--- TRY IT ---
Every line containing "rationals" should be identified and copied from the data below.

--- THE INPUT ---
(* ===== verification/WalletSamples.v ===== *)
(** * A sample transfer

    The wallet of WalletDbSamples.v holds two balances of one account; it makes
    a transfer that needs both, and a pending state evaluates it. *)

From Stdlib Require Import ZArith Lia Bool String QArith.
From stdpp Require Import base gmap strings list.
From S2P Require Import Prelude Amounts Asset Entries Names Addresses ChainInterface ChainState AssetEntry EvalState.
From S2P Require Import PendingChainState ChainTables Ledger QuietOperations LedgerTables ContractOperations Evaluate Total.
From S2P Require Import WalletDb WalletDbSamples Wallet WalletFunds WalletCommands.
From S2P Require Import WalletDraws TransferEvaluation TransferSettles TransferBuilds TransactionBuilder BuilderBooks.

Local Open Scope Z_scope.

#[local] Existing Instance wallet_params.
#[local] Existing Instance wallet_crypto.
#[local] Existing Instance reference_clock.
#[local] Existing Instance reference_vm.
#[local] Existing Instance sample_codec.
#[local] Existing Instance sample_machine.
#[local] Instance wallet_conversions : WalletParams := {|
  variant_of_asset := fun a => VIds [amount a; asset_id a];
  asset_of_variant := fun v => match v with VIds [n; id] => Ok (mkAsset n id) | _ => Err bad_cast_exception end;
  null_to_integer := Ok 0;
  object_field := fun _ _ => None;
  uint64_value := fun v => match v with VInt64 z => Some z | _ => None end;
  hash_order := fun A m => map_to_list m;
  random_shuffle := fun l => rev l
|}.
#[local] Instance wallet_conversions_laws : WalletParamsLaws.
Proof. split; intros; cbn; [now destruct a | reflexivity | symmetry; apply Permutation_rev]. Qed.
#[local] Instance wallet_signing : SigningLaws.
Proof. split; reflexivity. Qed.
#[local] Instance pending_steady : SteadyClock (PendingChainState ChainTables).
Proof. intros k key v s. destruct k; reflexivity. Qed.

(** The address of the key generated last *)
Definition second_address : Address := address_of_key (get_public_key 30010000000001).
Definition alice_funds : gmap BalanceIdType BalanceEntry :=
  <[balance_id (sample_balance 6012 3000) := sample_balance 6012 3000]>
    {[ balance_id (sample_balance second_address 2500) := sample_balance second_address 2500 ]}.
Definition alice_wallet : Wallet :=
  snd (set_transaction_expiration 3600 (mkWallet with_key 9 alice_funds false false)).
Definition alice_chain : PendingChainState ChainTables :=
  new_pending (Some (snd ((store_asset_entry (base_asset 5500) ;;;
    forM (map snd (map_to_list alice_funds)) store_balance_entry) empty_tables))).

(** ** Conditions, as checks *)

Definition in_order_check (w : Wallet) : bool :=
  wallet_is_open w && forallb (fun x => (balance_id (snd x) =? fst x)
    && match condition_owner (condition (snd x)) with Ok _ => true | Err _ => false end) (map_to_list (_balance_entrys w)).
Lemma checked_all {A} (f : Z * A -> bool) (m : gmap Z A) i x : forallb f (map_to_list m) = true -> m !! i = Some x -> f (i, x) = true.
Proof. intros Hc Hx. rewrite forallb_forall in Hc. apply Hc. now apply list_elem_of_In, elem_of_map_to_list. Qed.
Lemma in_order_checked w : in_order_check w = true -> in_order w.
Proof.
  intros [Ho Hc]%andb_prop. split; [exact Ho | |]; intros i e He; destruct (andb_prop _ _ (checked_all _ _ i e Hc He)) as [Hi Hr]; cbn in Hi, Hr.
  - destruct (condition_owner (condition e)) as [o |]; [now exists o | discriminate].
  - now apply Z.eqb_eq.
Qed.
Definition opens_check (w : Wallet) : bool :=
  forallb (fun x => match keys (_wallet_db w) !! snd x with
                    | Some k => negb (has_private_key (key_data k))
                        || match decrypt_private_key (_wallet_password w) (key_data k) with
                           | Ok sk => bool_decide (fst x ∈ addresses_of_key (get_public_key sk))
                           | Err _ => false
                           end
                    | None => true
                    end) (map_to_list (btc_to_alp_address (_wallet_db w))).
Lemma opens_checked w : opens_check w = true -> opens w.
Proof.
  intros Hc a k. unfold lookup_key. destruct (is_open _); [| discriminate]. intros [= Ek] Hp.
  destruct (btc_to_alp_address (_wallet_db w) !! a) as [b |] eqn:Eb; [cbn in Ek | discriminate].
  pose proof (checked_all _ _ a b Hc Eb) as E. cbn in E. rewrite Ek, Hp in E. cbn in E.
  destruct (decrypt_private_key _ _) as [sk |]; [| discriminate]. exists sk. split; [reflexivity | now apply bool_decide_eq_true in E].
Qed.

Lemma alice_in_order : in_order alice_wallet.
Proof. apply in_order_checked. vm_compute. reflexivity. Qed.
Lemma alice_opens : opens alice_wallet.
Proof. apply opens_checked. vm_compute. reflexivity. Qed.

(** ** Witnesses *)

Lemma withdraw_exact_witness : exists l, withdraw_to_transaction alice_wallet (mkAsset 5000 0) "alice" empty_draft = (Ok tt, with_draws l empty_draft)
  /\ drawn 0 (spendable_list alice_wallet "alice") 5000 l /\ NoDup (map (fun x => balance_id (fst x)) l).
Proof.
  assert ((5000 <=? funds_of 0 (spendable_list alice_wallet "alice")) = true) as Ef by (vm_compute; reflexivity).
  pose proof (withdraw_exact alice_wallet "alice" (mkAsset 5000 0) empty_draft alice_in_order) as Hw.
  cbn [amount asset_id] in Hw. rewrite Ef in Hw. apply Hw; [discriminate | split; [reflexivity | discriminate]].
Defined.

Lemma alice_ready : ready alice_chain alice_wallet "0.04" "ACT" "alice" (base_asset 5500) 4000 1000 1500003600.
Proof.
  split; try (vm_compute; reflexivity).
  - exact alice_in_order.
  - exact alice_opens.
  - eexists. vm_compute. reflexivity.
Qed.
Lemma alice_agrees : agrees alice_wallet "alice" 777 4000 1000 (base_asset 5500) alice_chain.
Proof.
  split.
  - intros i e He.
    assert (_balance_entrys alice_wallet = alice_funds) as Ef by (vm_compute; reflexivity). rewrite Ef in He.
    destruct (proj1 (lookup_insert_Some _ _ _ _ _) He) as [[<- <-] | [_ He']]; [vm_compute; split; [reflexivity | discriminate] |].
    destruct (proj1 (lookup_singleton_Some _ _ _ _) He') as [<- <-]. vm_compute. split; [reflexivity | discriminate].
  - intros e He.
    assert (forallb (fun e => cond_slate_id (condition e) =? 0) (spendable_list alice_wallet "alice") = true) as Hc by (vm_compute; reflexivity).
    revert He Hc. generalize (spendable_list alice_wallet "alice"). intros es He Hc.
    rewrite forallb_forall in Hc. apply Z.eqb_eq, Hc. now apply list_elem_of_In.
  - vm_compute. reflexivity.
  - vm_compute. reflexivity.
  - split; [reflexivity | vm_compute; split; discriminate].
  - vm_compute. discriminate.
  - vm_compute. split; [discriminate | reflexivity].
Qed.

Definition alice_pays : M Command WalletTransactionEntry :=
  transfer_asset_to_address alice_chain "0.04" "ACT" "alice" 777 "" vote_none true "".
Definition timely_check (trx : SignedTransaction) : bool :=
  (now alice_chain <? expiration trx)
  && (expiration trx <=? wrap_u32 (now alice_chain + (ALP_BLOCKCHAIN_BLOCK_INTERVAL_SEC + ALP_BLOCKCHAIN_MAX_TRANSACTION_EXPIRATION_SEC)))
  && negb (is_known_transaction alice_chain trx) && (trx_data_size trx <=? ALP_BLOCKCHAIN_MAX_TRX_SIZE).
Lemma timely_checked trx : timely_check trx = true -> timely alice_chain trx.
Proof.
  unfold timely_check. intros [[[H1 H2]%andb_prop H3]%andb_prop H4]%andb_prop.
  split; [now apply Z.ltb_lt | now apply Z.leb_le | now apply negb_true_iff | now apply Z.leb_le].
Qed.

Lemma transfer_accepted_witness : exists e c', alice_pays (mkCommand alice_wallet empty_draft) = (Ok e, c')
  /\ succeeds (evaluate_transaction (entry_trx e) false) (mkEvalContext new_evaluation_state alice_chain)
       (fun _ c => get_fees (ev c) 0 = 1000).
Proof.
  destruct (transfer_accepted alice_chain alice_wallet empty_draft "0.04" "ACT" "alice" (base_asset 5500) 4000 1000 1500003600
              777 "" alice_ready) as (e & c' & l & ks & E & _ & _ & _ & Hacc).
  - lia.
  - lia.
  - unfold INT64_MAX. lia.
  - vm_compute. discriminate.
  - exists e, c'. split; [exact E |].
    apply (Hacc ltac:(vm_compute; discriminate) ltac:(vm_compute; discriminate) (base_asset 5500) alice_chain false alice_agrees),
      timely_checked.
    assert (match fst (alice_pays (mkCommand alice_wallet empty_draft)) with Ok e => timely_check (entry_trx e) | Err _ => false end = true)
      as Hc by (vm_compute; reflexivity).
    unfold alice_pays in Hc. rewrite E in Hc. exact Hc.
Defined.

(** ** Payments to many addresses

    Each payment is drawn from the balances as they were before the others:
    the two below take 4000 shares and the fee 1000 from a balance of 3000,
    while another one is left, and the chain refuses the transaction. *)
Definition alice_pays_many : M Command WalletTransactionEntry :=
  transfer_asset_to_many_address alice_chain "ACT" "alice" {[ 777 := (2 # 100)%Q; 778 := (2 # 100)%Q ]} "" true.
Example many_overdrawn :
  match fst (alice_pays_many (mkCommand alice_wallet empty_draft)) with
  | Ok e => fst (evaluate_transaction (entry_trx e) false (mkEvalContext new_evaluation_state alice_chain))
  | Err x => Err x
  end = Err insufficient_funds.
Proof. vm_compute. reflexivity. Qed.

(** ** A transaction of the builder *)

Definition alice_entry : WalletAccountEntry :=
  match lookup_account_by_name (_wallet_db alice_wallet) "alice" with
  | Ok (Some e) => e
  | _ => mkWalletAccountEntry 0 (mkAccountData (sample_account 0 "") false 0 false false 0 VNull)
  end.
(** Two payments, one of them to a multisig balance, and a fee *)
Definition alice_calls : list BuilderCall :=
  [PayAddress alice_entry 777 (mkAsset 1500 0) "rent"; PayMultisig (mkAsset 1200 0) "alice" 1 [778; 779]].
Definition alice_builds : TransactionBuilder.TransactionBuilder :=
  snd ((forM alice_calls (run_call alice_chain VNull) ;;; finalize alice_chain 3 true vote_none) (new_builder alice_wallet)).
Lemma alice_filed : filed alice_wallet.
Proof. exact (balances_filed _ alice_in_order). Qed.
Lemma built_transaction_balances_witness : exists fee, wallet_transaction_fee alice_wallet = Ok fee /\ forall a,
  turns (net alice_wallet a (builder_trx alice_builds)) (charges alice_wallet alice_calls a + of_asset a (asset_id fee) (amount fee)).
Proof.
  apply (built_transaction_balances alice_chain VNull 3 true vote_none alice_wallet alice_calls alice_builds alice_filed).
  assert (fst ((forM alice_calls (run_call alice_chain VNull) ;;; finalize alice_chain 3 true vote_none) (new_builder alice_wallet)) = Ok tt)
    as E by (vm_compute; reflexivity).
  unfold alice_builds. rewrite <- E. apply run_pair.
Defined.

...

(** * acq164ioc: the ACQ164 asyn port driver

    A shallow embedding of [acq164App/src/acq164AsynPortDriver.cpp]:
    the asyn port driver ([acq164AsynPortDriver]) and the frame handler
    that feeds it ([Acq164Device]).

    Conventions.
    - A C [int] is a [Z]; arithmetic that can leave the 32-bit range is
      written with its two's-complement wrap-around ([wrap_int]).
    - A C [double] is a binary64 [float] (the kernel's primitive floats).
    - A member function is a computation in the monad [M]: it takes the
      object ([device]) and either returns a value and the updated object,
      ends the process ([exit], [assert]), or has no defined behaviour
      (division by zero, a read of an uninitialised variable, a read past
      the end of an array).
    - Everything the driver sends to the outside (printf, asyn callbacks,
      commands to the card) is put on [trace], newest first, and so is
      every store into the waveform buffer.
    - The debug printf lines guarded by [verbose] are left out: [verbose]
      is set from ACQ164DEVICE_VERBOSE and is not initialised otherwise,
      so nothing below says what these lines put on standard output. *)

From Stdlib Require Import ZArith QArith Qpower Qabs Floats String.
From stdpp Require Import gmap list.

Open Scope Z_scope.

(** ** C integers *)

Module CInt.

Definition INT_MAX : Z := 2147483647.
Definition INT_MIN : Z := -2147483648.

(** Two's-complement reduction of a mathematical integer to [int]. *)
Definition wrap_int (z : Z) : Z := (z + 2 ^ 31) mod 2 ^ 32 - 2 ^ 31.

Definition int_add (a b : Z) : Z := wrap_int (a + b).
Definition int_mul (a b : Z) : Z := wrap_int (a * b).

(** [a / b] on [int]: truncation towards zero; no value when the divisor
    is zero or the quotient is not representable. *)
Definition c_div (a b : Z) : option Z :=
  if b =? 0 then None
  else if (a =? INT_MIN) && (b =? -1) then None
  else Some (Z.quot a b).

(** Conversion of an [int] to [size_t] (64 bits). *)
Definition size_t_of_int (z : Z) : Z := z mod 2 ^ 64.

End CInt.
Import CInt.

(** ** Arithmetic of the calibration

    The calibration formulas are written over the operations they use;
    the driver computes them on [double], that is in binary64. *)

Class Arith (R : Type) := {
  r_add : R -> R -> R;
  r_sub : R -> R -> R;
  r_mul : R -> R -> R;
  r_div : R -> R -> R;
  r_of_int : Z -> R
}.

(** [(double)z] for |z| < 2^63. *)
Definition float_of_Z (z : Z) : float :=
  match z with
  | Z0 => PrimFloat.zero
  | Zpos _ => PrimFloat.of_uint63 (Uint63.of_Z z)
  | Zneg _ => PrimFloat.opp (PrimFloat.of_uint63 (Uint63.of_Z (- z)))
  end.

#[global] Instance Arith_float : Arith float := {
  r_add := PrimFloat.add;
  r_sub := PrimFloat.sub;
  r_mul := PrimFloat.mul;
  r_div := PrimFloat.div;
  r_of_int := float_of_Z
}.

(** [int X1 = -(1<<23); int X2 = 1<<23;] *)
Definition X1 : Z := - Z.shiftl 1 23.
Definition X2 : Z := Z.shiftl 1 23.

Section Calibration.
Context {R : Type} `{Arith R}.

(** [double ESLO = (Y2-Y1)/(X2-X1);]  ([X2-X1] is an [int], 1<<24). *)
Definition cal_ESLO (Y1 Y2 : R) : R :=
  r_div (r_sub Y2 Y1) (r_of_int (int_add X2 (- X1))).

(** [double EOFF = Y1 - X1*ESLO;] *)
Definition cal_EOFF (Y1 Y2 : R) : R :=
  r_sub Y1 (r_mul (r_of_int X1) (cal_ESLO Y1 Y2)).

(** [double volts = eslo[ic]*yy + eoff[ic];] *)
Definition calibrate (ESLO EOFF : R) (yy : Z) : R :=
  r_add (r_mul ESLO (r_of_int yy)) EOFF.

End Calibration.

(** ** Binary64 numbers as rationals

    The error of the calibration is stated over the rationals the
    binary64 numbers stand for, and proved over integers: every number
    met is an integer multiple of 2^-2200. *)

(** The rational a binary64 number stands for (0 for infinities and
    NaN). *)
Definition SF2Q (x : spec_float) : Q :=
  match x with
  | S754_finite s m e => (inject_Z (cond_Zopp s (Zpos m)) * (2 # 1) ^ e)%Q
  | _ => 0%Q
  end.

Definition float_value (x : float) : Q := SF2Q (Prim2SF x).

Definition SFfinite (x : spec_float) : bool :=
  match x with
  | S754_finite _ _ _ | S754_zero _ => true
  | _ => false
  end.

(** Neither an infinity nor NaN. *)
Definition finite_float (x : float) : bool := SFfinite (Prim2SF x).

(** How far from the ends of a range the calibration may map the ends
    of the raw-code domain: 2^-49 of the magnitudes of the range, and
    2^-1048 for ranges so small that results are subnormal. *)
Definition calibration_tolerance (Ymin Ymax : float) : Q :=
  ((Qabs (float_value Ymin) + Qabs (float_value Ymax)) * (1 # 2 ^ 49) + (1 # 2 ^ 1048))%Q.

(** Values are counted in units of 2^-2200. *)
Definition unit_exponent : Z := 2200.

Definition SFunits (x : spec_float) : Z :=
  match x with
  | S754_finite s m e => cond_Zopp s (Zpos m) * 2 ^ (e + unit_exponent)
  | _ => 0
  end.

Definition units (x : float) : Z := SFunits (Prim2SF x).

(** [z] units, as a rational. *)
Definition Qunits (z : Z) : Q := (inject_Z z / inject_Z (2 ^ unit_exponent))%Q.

---

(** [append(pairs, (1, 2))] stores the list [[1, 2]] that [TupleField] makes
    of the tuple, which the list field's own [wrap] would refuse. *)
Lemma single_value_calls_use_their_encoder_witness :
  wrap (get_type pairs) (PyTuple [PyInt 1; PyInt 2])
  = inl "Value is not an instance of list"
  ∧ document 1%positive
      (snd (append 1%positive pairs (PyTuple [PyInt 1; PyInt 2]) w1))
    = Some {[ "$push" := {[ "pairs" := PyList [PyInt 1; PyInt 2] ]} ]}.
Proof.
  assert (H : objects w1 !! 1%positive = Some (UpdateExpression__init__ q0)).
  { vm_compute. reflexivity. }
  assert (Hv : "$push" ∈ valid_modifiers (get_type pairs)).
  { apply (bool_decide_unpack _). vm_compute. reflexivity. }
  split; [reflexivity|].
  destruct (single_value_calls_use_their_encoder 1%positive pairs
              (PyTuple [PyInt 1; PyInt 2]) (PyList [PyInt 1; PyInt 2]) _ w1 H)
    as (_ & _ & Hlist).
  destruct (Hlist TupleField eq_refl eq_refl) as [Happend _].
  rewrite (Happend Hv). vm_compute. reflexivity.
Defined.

--- ANSWER TO THIS EXERCISE ---
(** ** Binary64 numbers as rationals
    The error of the calibration is stated over the rationals the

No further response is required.